Malgré lui, Jack sentit un reniflement lui échapper. Il baissa la tête, tentant de dissimuler ses larmes. Que ces mots viennent du Docteur, du nouveau Docteur, celui qui avait immédiatement suivi la version précédente, si froide et si distante, si méprisante.. Une nouvelle vague d'émotion le saisit, et il ne put contenir ses larmes.

-Doc…

-Vous êtes mon compagnon, Jack, et mon ami. Rien ni personne ne changera cela, et je ne laisserai personne – il pressa plus fort son bras, son expression féroce et si dangereuse – absolument personne vous insulter.

-Vous ne serez pas toujours là, Doc, murmura-t-il doucement.

-Mais toutes les fois où je le serai, je vous protégerai, répliqua le Seigneur du temps, sa voix ferme ne laissant la place à aucun débat. Son expression se fit chagrinée. Je suis désolé que cela m'ait pris tant de temps. Combien..
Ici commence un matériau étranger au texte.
Lemma store_slot x now i d j :
  assembling x → 0 <= i < len parts →
  slot (partSlots (storePart now i d x)) j = (if j =? i then Some d else slot (partSlots x) j).
Proof.
  intros HA Hi. simpl. destruct (Z.eqb_spec j i) as [->|].
  - rewrite slot_insert; [done|]. rewrite (h_slots x HA). lia.
  - by rewrite slot_insert_ne by lia.
Qed.

Lemma store_window x now i d :
  assembling x → 0 <= i < len parts → parts !! Z.to_nat i = Some d →
  windowStart x <= windowStart (storePart now i d x)
  ∧ (i = windowStart x → windowStart x < windowStart (storePart now i d x)).
Proof.
  intros HA Hi Hd. pose proof (store_assembling x now i d HA Hi Hd) as HA'.
  destruct (prefix_bounds x HA) as (_ & Hw & Hfull & _).
  destruct (prefix_bounds _ HA') as (_ & Hw' & _ & _).
  assert (Hge : ∀ k, (k < windowStart x ∨ k = i ∧ i = windowStart x) → k <= consecutiveCompleted (storePart now i d x)).
  { intros k Hk. rewrite (h_prefix _ HA'). apply consecutivePrefix_ge; [by apply slots_nonempty|].
    intros j Hj. rewrite store_slot by done. destruct (Z.eqb_spec j i); [done|]. apply Hfull. lia. }
  split.
  - specialize (Hge (windowStart x - 1) ltac:(lia)). lia.
  - intros Hx. specialize (Hge i ltac:(auto)). lia.
Qed.

(** *** Learning hashes *)

Lemma apply_assembling hs : ∀ idx x added,
  assembling x → 0 <= idx <= hashmapHeight x →
  (∀ j h, hs !! j = Some h → (Z.to_nat idx + j < length parts)%nat → hashes !! (Z.to_nat idx + j)%nat = Some h) →
  let x' := (applyHashes idx hs x added).1 in
  assembling x' ∧ hashmapHeight x' = Z.max (hashmapHeight x) (Z.min (len parts) (idx + len hs))
  ∧ x' = set_hashes (mapHashes x') (hashIndex x') (hashmapHeight x') x.
Proof.
  induction hs as [|h hs IH]; intros idx x added HA Hidx Hhs; simpl.
  { split; [done|]. split; [rewrite len_nil; pose proof (h_height x HA); lia|by destruct x]. }
  pose proof (d_count D). pose proof (h_height x HA). rewrite (h_total x HA), len_cons.
  assert (65535 < MaxInt) by done. unfold R.MaxSegments in *. pose proof (len_nonneg hs).
  destruct (Z.ltb_spec MaxInt idx); [lia|]. destruct (Z.ltb_spec idx 0); [lia|]. simpl.
  destruct (Z.leb_spec (len parts) idx) as [Hout|Hin].
  { cbn [fst]. split; [done|]. split; [lia|by destruct x]. }
  assert (Hh : hashes !! Z.to_nat idx = Some h).
  { specialize (Hhs 0%nat h eq_refl). rewrite Nat.add_0_r in Hhs. apply Hhs. unfold len in *. lia. }
  set (new := match slot (mapHashes x) idx with None => 1 | Some _ => 0 end).
  assert (Hnew : hashmapHeight x + new = Z.max (hashmapHeight x) (idx + 1)).
  { subst new. pose proof (h_known x HA idx ltac:(lia)) as Hk. destruct (slot (mapHashes x) idx) eqn:E.
    - assert (idx < hashmapHeight x) by (by apply Hk). lia.
    - assert (¬ idx < hashmapHeight x) by (intros Hlt; by apply Hk in Hlt). lia. }
  set (x1 := set_hashes _ _ _ x).
  assert (HA1 : assembling x1).
  { destruct HA as [? ? ? ? Hmh ? ? Hmap Hindex ? ? Hknown]. split; try done; simpl.
    - by rewrite <- Hmh; unfold len; rewrite length_insert.
    - intros j k. destruct (decide (idx = j)) as [<-|].
      + rewrite slot_insert by lia. by intros [= <-].
      + rewrite slot_insert_ne by lia. apply Hmap.
    - intros k l j Hl Hj. unfold indexMapHash in Hl. case_match; [|by apply (Hindex k l j)].
      case_bool_decide as Hin'; [by apply (Hindex k l j)|]. apply lookup_insert_Some in Hl as [[<- <-]|[Hne Hl]].
      + apply elem_of_app in Hj as [Hj|Hj%list_elem_of_singleton].
        * destruct (hashIndex x !! h) as [l'|] eqn:El; [|by apply elem_of_nil in Hj]. by apply (Hindex h l' j).
        * subst j. split; [lia|done].
      + by apply (Hindex k l j).
    - lia.
    - intros j Hj. rewrite Hnew. destruct (decide (idx = j)) as [<-|].
      + rewrite slot_insert by lia. split; [lia|done].
      + rewrite slot_insert_ne by lia. rewrite (Hknown j Hj). lia. }
  destruct (IH (idx + 1) x1 (added + new) HA1) as (IH1 & IH2 & IH3).
  - simpl. lia.
  - intros j k Hk Hlt. replace (Z.to_nat (idx + 1) + j)%nat with (Z.to_nat idx + S j)%nat in * by lia. by apply Hhs.
  - split; [done|]. split; [rewrite IH2; simpl; lia|]. rewrite IH3 at 1. done.
Qed.
(** *** The sender *)

Lemma entries_mjoin (hs : list bytes) : Forall (λ h, len h = R.MapHashLen) hs → entries (mjoin hs) = hs.
Proof.
  intros Hall. unfold entries. rewrite (R.len_mjoin_map hs Hall), Z.quot_mul by done.
  apply list_eq. intros i. rewrite list_lookup_fmap. destruct (hs !! i) as [h|] eqn:E.
  - rewrite lookup_seqZ_lt by (apply lookup_lt_Some in E; unfold len; lia). simpl. f_equal.
    apply R.mapEntry_mjoin; [done|lia|]. by rewrite Z.add_0_l, Nat2Z.id.
  - rewrite lookup_seqZ_ge; [done|]. apply lookup_ge_None in E. unfold len. lia.
Qed.

Lemma hashes_len : Forall (λ h, len h = R.MapHashLen) hashes.
Proof. apply Forall_lookup. intros i h Hh. exact (len_hash i h Hh). Qed.

Context (mdu sdu : Z) (Hn : n = R.hashmapEntriesPerAdvSegment mdu).

(** The sender holds the parts and their hashes. *)
Record serving (out : R.Resource) : Prop := {
  s_hash : R.hash out = R.a_Hash a;
  s_map : R.hashmap out = Some (mjoin hashes);
  s_segments : R.segments out = len parts;
  s_part : ∀ i p, 0 <= i → parts !! Z.to_nat i = Some p → R.OutboundCiphertextSlice i sdu out = p
}.

Lemma sent_serving i out : serving out → serving (R.MarkOutboundPartSent i out).1.
Proof. intros [? ? ? ?]. unfold R.MarkOutboundPartSent. repeat case_match; done. Qed.

Lemma len_hashes : len hashes = len parts.
Proof. unfold hashes, len. by rewrite length_fmap. Qed.

Lemma mapHashAt_hashes out i :
  serving out → 0 <= i < len parts → hashes !! Z.to_nat i = Some (R.MapHashAt i out).
Proof.
  intros HS Hi. unfold R.MapHashAt. rewrite (s_map out HS). simpl. destruct (Z.ltb_spec i 0); [lia|].
  rewrite (R.len_mjoin_map _ hashes_len), len_hashes.
  destruct (Z.ltb_spec (len parts * R.MapHashLen) (i * R.MapHashLen + R.MapHashLen)) as [Hlt|];
    [unfold R.MapHashLen in Hlt; lia|].
  destruct (hash_at i Hi) as (p & _ & Hh). rewrite Hh. f_equal. symmetry.
  apply R.mapEntry_mjoin; [apply hashes_len|lia|done].
Qed.

(** The segment [k] of the hash map. *)
Lemma hashmapSegment_hashes out k :
  serving out → 0 <= k → k * n < len parts →
  R.HashmapSegment mdu k out = mjoin (take (Z.to_nat n) (drop (Z.to_nat (k * n)) hashes)).
Proof.
  intros HS Hk Hlt. pose proof (d_segment D). pose proof (d_count D) as Hc. unfold R.HashmapSegment.
  rewrite (s_map out HS). simpl. rewrite (R.len_mjoin_map _ hashes_len), len_hashes, Z.quot_mul, <- Hn by done.
  destruct (Z.ltb_spec k 0); [lia|]. destruct (Z.eqb_spec (len parts * R.MapHashLen) 0) as [E|];
    [unfold R.MapHashLen in E; lia|]. simpl. destruct (Z.leb_spec (len parts) (k * n)); [lia|].
  assert (Hsplit : hashes = take (Z.to_nat (k * n)) hashes ++ take (Z.to_nat n) (drop (Z.to_nat (k * n)) hashes)
             ++ drop (Z.to_nat (k * n) + Z.to_nat n) hashes).
  { by rewrite <- drop_drop, take_drop, take_drop. }
  rewrite Hsplit at 1. rewrite !join_app.
  assert (Hl1 : len (mjoin (take (Z.to_nat (k * n)) hashes)) = k * n * R.MapHashLen).
  { rewrite R.len_mjoin_map by (apply Forall_take, hashes_len). rewrite len_take, len_hashes. f_equal. lia. }
  assert (Hl2 : len (mjoin (take (Z.to_nat n) (drop (Z.to_nat (k * n)) hashes)))
                = (Z.min (k * n + n) (len parts) - k * n) * R.MapHashLen).
  { rewrite R.len_mjoin_map by (apply Forall_take, Forall_drop, hashes_len).
    rewrite len_take, len_drop, len_hashes. f_equal. lia. }
  apply slice_app_mid; [by rewrite Hl1|rewrite Hl1, Hl2; lia].
Qed.

(** The answer to a hash: the part that has it, when the part is near. *)
Lemma selectPart_near out lo used i h :
  serving out → 0 <= lo < len parts → lo - R.CollisionGuardSize <= i < lo + R.CollisionGuardSize →
  0 <= i < len parts → hashes !! Z.to_nat i = Some h → i ∉ used → selectPart out lo used h = Some i.
Proof.
  intros HS Hlo Hnear Hi Hh Hu. unfold selectPart. rewrite (s_segments out HS).
  destruct (Z.leb_spec (len parts) lo); [lia|].
  set (free idx := negb (bool_decide (idx ∈ used)) && (len (R.MapHashAt idx out) =? R.MapHashLen)
                   && bool_decide (R.MapHashAt idx out = h)).
  assert (Hat : R.MapHashAt i out = h).
  { pose proof (mapHashAt_hashes out i HS Hi). congruence. }
  assert (Hfree : free i = true).
  { subst free. cbv beta. rewrite Hat, !bool_decide_false, bool_decide_true by done.
    by rewrite (len_hash _ _ Hh). }
  assert (Honly : ∀ j, 0 <= j < len parts → free j = true → j = i).
  { intros j Hj Hf. apply andb_true_iff in Hf as [_ Hf]. apply bool_decide_eq_true in Hf.
    apply (hash_inj j i h); [lia|lia| |done]. rewrite (mapHashAt_hashes out j HS Hj). by f_equal. }
  match goal with |- match ?F with _ => _ end = _ => destruct F as [j|] eqn:E1 end.
  { apply findIndex_Some in E1 as [Hj Hf]. change (free j && negb (R.IsOutboundPartSent j out) = true) in Hf. apply andb_true_iff in Hf as [Hf _]. f_equal. apply Honly; [lia|done]. }
  destruct (findIndex free lo (Z.min (lo + R.CollisionGuardSize) (len parts))) as [j|] eqn:E2.
  { apply findIndex_Some in E2 as [Hj Hf]. f_equal. apply Honly; [lia|done]. }
  assert (i < lo).
  { destruct (Z.lt_ge_cases i lo) as [|Hge]; [done|].
    pose proof (findIndex_None _ _ _ i E2 ltac:(lia)). congruence. }
  destruct (Z.ltb_spec 0 lo); [|lia].
  destruct (findIndex_is_Some free (Z.max (lo - R.CollisionGuardSize) 0) lo i) as [j E3]; [lia|done|].
  rewrite E3. apply findIndex_Some in E3 as [Hj Hf]. f_equal. apply Honly; [lia|done].
Qed.

(** The answer to a request for near parts: the parts, in the order asked. *)
Lemma select_near out lo pns hs :
  serving out → 0 <= lo < len parts → NoDup pns →
  Forall2 (λ i h, lo - R.CollisionGuardSize <= i < lo + R.CollisionGuardSize ∧ 0 <= i < len parts
                  ∧ hashes !! Z.to_nat i = Some h) pns hs →
  selectRequestedPartIndexes out (mjoin hs) lo = pns.
Proof.
  intros HS Hlo Hnd HF. pose proof (d_count D). unfold selectRequestedPartIndexes.
  assert (Hlen : Forall (λ h, len h = R.MapHashLen) hs).
  { apply Forall_lookup. intros j h Hj. destruct (Forall2_lookup_r _ _ _ _ _ HF Hj) as (i & _ & _ & _ & Hh).
    exact (len_hash _ _ Hh). }
  rewrite (R.len_mjoin_map hs Hlen), Z.rem_mul, (s_segments out HS), entries_mjoin by done. simpl.
  destruct (Z.eqb_spec (len parts) 0); [lia|]. destruct (Z.ltb_spec lo 0); [lia|].
  assert (HG : ∀ done, NoDup (done ++ pns) →
    foldl (λ used mh, match selectPart out lo used mh with Some i => used ++ [i] | None => used end) done hs
    = done ++ pns).
  { clear Hnd Hlen. induction HF as [|i h pns hs (H1 & H2 & H3) HF IH]; intros don Hnd; simpl; [by rewrite app_nil_r|].
    rewrite (selectPart_near out lo don i h) by (done || (intros Hin; apply list.NoDup_app in Hnd as (_ & Hd & _);
      apply (Hd i Hin); left)).
    rewrite IH; [by rewrite <- app_assoc|]. by rewrite <- app_assoc. }
  by apply (HG []).
Qed.
(** The answer to the request of more hashes: the next segment. *)
Lemma choose_near out lo m h :
  serving out → n <= R.HashmapMaxLen → 1 <= m → m * n < len parts → lo = (m - 1) * n ∨ lo = m * n →
  hashes !! Z.to_nat (m * n - 1) = Some h →
  chooseHashmapUpdateSegment out mdu h lo = Some (m, m * n).
Proof.
  intros HS Hmax Hm Hlt Hlo Hh. pose proof (d_segment D). unfold chooseHashmapUpdateSegment.
  assert (Hg : R.HashmapMaxLen < R.CollisionGuardSize) by done.
  rewrite (len_hash _ _ Hh). rewrite Z.eqb_refl. cbn [negb].
  rewrite (s_segments out HS), <- Hn. destruct (Z.eqb_spec (len parts) 0); [lia|]. cbv zeta.
  destruct (Z.ltb_spec lo 0); [nia|].
  set (lo1 := Z.max (lo - n) 0). assert (Hlo1 : 0 <= lo1 <= m * n - 1) by (subst lo1; nia).
  destruct (Z.leb_spec (len parts) lo1); [lia|].
  set (e0 := Z.min (lo + R.CollisionGuardSize) (len parts)).
  set (e1 := if e0 <? lo1 + n then Z.min (lo1 + R.CollisionGuardSize) (len parts) else e0).
  assert (He1 : m * n - 1 < e1 <= len parts).
  { subst e0 e1. destruct (Z.ltb_spec (Z.min (lo + R.CollisionGuardSize) (len parts)) (lo1 + n)); nia. }
  assert (Hat : R.MapHashAt (m * n - 1) out = h).
  { pose proof (mapHashAt_hashes out (m * n - 1) HS ltac:(lia)). congruence. }
  match goal with |- context [findIndex ?b lo1 e1] => set (boundary := b) end.
  destruct (findIndex_is_Some boundary lo1 e1 (m * n - 1)) as [j Ej]; [lia| |].
  { subst boundary. cbv beta. rewrite Hat, bool_decide_true by done.
    replace (m * n - 1 + 1) with (m * n) by lia. rewrite Z.rem_mul by lia. simpl. lia. }
  rewrite Ej. apply findIndex_Some in Ej as [Hj Hb]. subst boundary. cbv beta in Hb.
  apply andb_true_iff in Hb as [Hb _]. apply andb_true_iff in Hb as [Hb _]. apply bool_decide_eq_true in Hb.
  assert (j = m * n - 1) as ->.
  { apply (hash_inj j (m * n - 1) h); [lia|lia| |done]. rewrite (mapHashAt_hashes out j HS) by lia. by f_equal. }
  replace (m * n - 1 + 1) with (m * n) by lia. rewrite Z.quot_mul by lia.
  destruct (Z.leb_spec m 0); [lia|done].
Qed.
Jack haussa les épaules, mais une lueur hantée traversa son regard lorsqu'il murmura :

-Pas longtemps ? Un mois ?

-Un mois, répéta-t-il, les mots tremblant dans sa bouche. Un mois. Oh, Jack.

Un mois seul. Un mois enfermé, humilié, insulté.

Un mois sans personne pour l'aider, le sauver.

-Jack.. Mon Jack.. Je suis désolé, murmura-t-il en embrassant son front, avant de le serrer contre lui. Est-ce que vous pouvez marcher ? Nous pouvons attendre, mais les gardes risquent de s'interroger..

-Vous plaisantez ? Tout plutôt que de rester dans ce trou humide, grimaça l'immortel.

Le Seigneur du temps lui sourit, avant de saisir sa main.

-Dans ce cas.. géronimo !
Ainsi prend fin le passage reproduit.